:: Provided records

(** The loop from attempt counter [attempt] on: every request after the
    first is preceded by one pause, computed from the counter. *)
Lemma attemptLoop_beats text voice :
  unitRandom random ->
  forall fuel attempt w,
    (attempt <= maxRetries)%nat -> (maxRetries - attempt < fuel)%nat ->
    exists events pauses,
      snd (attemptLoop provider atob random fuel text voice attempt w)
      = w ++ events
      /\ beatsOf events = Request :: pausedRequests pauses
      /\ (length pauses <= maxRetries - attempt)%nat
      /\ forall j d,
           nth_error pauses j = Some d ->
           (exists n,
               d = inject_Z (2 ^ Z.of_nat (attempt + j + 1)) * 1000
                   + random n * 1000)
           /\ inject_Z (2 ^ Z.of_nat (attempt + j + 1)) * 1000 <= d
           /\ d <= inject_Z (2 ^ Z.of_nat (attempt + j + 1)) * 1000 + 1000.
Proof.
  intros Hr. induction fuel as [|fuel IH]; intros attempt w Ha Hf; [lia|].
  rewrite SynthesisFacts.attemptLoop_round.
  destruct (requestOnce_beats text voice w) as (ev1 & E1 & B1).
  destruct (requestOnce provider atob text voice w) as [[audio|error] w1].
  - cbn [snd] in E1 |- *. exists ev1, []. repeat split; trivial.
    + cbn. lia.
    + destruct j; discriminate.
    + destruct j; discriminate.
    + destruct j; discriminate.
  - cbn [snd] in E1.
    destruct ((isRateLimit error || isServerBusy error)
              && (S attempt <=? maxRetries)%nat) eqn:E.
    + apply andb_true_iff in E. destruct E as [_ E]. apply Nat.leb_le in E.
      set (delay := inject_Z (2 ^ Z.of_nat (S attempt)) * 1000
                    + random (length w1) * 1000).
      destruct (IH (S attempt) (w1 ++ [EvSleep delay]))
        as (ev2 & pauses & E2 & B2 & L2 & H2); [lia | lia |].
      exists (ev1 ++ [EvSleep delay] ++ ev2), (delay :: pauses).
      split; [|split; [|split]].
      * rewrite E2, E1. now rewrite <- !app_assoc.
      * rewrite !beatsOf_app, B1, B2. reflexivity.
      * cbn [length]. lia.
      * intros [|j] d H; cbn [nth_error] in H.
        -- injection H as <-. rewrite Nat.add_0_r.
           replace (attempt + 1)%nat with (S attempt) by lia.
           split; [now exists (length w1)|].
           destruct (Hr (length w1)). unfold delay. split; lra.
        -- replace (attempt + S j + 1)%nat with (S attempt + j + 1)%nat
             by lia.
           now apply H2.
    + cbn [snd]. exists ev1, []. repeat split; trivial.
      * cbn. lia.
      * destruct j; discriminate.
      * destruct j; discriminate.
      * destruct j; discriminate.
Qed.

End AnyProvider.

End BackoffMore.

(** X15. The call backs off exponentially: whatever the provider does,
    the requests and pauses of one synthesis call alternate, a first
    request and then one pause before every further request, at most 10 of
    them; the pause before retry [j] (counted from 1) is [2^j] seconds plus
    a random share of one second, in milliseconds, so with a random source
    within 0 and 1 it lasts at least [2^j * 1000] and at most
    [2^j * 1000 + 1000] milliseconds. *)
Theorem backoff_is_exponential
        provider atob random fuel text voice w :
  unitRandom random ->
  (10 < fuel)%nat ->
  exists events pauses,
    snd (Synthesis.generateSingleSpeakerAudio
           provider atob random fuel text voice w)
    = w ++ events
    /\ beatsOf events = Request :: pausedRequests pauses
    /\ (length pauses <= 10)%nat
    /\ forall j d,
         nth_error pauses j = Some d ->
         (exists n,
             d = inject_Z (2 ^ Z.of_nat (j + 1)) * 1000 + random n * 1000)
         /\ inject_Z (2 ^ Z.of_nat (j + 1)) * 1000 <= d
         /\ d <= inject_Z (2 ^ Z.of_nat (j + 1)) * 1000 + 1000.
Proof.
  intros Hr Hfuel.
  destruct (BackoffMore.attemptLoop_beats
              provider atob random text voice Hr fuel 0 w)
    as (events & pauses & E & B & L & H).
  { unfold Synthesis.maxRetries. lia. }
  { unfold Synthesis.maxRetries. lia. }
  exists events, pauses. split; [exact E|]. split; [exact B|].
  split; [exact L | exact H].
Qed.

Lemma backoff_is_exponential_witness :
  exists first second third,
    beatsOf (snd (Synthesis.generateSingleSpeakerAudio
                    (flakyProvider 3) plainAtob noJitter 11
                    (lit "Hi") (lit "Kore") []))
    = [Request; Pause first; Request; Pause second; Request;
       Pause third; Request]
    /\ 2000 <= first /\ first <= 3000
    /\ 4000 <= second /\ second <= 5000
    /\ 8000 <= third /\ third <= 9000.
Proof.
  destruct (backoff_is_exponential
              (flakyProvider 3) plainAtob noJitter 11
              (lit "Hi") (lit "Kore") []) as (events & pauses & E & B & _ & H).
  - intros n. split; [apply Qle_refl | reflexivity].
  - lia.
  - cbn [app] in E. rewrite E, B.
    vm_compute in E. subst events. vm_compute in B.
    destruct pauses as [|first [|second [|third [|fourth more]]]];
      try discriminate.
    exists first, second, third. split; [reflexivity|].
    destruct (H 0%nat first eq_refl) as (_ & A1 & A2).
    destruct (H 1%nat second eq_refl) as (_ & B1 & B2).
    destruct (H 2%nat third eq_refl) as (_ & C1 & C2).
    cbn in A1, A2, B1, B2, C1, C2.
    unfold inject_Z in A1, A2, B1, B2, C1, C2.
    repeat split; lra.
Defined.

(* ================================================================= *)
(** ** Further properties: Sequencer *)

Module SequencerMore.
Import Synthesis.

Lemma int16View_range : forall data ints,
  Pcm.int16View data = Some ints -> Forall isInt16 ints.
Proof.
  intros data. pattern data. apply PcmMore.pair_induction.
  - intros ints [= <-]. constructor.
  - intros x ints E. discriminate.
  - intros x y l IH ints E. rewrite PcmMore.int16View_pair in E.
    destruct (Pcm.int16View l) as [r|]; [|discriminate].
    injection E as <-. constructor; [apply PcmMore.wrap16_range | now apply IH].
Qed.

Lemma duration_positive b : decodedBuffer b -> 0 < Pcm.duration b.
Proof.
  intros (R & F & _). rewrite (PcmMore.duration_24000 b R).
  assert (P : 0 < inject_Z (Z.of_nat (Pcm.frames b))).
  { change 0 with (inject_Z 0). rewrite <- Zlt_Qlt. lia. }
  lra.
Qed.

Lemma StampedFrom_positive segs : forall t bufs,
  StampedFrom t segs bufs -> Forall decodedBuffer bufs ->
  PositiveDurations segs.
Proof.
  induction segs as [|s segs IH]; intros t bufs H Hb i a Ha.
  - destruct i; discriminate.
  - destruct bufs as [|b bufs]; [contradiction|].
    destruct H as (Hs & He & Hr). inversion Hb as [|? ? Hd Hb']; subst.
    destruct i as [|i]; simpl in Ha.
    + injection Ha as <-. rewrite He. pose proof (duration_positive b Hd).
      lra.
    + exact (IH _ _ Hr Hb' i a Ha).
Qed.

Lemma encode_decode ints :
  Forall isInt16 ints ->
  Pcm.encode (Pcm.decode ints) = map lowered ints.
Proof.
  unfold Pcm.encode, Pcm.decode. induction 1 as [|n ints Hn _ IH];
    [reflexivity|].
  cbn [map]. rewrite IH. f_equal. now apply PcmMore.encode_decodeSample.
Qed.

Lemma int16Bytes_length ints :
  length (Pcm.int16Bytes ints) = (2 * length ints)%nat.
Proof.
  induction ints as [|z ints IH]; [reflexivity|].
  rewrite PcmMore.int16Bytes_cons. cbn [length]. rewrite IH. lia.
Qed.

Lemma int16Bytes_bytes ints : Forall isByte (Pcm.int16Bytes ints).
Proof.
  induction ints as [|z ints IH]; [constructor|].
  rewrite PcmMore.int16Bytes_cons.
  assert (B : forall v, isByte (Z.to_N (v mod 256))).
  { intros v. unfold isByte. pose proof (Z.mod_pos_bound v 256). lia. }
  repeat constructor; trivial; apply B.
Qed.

::::

**Task requirements**: Above are the records; from them, give again exactly the lines from the one containing "replace (attempt + 1)%nat" through the one containing "request and then", both included.

**Problem solution**:
           replace (attempt + 1)%nat with (S attempt) by lia.
           split; [now exists (length w1)|].
           destruct (Hr (length w1)). unfold delay. split; lra.
        -- replace (attempt + S j + 1)%nat with (S attempt + j + 1)%nat
             by lia.
           now apply H2.
    + cbn [snd]. exists ev1, []. repeat split; trivial.
      * cbn. lia.
      * destruct j; discriminate.
      * destruct j; discriminate.
      * destruct j; discriminate.
Qed.

End AnyProvider.

End BackoffMore.

(** X15. The call backs off exponentially: whatever the provider does,
    the requests and pauses of one synthesis call alternate, a first
    request and then one pause before every further request, at most 10 of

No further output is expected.